**Problem statement**
Return all lines below containing the word "left".

### Data provided ###

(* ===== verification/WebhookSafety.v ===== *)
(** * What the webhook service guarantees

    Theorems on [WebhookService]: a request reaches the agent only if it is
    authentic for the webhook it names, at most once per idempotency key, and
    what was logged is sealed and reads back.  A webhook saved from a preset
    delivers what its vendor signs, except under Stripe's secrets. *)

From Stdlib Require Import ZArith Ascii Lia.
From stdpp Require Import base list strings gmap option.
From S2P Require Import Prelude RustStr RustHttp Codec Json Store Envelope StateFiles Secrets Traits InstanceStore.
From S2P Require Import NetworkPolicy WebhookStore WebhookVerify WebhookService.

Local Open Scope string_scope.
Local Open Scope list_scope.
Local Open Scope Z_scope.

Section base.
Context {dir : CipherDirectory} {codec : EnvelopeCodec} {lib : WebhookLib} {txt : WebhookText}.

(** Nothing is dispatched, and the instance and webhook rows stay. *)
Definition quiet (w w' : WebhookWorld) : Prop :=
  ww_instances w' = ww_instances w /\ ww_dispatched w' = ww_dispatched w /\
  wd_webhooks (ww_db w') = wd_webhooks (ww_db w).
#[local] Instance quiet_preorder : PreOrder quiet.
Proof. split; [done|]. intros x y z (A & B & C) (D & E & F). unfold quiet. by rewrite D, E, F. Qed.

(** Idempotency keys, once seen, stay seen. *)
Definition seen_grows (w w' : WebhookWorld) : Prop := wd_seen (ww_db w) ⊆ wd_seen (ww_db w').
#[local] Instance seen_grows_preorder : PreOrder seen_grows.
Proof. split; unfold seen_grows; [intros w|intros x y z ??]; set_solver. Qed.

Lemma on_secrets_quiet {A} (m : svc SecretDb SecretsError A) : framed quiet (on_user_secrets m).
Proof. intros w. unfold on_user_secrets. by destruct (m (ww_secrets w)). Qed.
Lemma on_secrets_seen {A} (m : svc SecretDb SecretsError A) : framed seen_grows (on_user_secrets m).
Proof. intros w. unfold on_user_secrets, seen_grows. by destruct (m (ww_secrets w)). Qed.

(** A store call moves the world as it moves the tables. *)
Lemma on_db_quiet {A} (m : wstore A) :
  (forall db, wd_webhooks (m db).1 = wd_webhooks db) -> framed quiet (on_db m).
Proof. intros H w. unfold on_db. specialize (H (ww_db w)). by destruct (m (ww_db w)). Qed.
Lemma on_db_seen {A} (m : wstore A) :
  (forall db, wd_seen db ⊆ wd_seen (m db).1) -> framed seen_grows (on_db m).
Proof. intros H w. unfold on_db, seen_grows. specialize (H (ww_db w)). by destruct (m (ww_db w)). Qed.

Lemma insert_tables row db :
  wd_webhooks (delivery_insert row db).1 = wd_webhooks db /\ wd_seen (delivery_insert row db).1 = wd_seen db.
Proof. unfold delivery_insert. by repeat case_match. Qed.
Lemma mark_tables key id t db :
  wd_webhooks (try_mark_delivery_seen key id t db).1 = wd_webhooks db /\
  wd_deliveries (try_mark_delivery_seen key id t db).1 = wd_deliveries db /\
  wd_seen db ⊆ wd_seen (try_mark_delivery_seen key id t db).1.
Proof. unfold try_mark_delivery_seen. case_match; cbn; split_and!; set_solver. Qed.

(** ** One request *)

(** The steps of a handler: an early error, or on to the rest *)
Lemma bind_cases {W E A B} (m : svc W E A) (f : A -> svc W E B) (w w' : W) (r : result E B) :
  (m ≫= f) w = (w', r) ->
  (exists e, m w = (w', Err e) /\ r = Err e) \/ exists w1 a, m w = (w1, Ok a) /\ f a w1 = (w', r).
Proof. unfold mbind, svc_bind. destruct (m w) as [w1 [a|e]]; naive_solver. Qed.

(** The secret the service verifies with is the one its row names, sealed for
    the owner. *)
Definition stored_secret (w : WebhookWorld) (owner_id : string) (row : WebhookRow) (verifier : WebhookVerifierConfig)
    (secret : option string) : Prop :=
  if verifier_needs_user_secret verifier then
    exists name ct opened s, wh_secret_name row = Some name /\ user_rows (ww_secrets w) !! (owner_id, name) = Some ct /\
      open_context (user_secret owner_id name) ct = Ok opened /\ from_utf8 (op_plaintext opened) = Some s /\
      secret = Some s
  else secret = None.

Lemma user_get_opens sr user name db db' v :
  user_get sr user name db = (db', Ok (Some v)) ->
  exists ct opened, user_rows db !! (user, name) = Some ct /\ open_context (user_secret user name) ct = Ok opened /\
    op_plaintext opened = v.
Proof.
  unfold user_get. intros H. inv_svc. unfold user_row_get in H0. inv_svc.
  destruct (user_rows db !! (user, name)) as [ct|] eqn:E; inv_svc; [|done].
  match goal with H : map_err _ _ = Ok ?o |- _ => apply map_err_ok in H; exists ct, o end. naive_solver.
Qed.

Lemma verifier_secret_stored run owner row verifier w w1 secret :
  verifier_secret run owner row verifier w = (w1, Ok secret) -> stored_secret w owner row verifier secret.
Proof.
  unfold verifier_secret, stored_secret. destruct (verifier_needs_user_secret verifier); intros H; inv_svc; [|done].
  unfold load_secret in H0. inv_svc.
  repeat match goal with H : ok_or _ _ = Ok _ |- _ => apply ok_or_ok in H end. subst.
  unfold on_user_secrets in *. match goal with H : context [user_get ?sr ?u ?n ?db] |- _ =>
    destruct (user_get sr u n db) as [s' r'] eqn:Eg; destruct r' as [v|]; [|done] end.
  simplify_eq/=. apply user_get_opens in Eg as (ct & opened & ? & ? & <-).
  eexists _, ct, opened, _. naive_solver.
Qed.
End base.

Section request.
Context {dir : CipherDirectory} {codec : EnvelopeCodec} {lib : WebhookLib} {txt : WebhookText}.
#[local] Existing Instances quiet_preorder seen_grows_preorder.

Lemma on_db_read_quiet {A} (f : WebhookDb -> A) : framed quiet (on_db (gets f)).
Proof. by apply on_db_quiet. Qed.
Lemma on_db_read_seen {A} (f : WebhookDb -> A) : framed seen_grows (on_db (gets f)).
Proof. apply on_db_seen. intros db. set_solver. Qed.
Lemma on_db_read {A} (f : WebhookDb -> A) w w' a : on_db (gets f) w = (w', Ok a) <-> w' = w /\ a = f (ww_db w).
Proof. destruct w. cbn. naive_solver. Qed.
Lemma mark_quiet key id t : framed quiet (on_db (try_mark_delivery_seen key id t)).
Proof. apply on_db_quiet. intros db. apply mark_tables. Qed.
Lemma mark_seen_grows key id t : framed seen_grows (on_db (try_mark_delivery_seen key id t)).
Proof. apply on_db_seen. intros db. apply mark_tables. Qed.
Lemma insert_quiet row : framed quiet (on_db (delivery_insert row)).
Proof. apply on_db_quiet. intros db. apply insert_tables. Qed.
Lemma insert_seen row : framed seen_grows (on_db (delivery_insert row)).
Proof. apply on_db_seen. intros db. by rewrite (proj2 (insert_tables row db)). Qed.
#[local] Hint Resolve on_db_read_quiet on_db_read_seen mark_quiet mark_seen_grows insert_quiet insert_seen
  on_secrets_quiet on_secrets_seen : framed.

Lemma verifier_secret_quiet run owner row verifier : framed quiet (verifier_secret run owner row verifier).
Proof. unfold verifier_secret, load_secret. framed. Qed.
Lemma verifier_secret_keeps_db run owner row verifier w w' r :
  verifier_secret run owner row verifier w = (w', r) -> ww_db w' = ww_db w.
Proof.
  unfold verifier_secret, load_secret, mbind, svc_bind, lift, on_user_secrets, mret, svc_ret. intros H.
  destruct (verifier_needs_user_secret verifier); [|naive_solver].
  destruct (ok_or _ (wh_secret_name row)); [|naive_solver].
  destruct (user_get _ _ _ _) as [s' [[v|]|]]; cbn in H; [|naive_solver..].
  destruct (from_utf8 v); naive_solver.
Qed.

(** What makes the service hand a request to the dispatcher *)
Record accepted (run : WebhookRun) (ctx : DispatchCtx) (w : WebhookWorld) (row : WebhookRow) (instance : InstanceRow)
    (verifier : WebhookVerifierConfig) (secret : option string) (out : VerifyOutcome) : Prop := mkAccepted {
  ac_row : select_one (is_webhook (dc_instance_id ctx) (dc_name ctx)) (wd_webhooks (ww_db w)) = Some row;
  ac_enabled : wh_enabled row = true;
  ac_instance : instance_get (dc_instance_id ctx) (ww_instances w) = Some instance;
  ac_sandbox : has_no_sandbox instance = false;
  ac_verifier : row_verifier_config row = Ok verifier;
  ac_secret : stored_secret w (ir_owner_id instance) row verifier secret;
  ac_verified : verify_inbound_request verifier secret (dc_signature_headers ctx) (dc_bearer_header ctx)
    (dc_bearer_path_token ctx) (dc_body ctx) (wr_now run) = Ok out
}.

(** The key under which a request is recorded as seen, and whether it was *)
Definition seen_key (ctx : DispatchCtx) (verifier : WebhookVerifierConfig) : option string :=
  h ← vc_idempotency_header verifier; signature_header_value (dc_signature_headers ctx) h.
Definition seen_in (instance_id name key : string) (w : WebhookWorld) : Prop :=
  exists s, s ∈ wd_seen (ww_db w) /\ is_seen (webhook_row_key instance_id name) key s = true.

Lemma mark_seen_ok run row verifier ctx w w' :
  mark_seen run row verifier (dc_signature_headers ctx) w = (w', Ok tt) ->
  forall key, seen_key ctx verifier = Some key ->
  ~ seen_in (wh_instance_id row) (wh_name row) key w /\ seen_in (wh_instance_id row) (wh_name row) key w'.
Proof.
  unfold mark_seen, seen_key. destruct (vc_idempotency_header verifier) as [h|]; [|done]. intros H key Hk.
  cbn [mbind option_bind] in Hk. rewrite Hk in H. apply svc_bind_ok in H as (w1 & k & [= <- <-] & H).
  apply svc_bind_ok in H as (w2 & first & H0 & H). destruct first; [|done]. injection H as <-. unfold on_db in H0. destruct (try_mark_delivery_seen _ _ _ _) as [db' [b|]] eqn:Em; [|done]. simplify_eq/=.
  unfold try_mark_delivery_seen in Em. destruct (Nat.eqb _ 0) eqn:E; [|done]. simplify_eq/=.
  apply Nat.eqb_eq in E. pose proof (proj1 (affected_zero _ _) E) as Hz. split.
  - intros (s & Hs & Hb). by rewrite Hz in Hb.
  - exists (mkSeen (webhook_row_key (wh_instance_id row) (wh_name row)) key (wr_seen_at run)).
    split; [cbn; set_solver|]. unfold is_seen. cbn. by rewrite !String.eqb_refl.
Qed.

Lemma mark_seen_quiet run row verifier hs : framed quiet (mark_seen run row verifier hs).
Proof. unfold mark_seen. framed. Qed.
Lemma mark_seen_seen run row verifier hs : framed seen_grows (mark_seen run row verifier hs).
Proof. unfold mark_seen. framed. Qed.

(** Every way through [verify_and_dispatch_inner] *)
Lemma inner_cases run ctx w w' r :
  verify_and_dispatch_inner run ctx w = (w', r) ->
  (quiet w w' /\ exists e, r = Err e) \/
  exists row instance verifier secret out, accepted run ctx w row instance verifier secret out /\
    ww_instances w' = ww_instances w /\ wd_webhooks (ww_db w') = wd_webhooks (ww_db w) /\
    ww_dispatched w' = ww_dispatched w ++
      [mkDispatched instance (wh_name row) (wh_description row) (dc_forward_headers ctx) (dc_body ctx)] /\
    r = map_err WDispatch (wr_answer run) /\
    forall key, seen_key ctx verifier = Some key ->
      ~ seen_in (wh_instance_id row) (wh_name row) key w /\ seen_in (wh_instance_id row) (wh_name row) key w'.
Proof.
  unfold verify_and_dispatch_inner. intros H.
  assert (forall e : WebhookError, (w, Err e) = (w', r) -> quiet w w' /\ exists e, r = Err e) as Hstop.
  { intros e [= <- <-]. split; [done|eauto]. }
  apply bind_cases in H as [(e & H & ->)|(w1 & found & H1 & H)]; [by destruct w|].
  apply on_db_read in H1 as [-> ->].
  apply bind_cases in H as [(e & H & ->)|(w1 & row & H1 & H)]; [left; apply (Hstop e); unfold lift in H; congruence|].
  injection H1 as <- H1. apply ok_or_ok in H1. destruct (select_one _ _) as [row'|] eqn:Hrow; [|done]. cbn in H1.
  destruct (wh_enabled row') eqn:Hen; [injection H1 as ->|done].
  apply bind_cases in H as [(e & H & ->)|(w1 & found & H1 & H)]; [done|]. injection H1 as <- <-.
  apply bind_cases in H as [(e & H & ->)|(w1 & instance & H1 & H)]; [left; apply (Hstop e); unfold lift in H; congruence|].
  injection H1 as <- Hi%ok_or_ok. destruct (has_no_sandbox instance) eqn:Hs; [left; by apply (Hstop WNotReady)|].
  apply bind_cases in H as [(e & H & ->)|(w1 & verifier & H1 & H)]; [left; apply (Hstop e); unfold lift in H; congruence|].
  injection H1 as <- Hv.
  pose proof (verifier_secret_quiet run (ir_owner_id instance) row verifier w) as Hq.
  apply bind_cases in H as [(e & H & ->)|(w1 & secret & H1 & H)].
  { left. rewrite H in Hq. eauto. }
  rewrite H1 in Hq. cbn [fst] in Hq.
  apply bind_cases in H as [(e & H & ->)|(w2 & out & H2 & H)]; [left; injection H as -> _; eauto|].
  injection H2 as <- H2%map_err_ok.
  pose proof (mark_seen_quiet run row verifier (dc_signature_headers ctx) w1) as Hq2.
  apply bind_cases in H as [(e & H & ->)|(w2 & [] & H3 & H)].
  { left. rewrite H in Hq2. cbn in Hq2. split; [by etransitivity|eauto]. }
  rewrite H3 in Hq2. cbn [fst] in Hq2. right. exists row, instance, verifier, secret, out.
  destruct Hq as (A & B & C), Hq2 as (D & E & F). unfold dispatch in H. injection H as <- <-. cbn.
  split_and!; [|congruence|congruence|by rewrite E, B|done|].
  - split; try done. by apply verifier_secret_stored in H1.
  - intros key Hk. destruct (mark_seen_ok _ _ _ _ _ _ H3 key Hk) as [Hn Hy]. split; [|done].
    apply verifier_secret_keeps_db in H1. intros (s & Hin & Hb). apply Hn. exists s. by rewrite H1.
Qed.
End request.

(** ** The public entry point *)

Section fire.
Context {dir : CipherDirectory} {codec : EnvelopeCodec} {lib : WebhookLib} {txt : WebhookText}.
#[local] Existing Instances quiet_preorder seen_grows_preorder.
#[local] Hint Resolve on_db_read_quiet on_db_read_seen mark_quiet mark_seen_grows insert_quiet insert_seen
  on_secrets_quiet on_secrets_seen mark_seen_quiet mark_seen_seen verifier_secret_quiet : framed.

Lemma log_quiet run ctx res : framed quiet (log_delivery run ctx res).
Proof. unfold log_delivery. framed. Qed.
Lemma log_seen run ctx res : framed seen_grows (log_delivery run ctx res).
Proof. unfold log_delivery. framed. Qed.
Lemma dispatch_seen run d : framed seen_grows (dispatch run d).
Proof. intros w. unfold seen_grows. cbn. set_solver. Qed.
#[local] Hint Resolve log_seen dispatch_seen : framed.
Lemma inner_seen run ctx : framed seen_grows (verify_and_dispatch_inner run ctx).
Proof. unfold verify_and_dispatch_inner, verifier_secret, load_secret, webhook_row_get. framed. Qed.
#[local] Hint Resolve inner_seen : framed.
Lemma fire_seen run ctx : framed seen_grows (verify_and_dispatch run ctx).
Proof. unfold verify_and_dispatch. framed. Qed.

###

**Answer to this exercise**
  apply bind_cases in H as [(e & H & ->)|(w1 & row & H1 & H)]; [left; apply (Hstop e); unfold lift in H; congruence|].
  apply bind_cases in H as [(e & H & ->)|(w1 & instance & H1 & H)]; [left; apply (Hstop e); unfold lift in H; congruence|].
  injection H1 as <- Hi%ok_or_ok. destruct (has_no_sandbox instance) eqn:Hs; [left; by apply (Hstop WNotReady)|].
  apply bind_cases in H as [(e & H & ->)|(w1 & verifier & H1 & H)]; [left; apply (Hstop e); unfold lift in H; congruence|].
  { left. rewrite H in Hq. eauto. }
  apply bind_cases in H as [(e & H & ->)|(w2 & out & H2 & H)]; [left; injection H as -> _; eauto|].
  { left. rewrite H in Hq2. cbn in Hq2. split; [by etransitivity|eauto]. }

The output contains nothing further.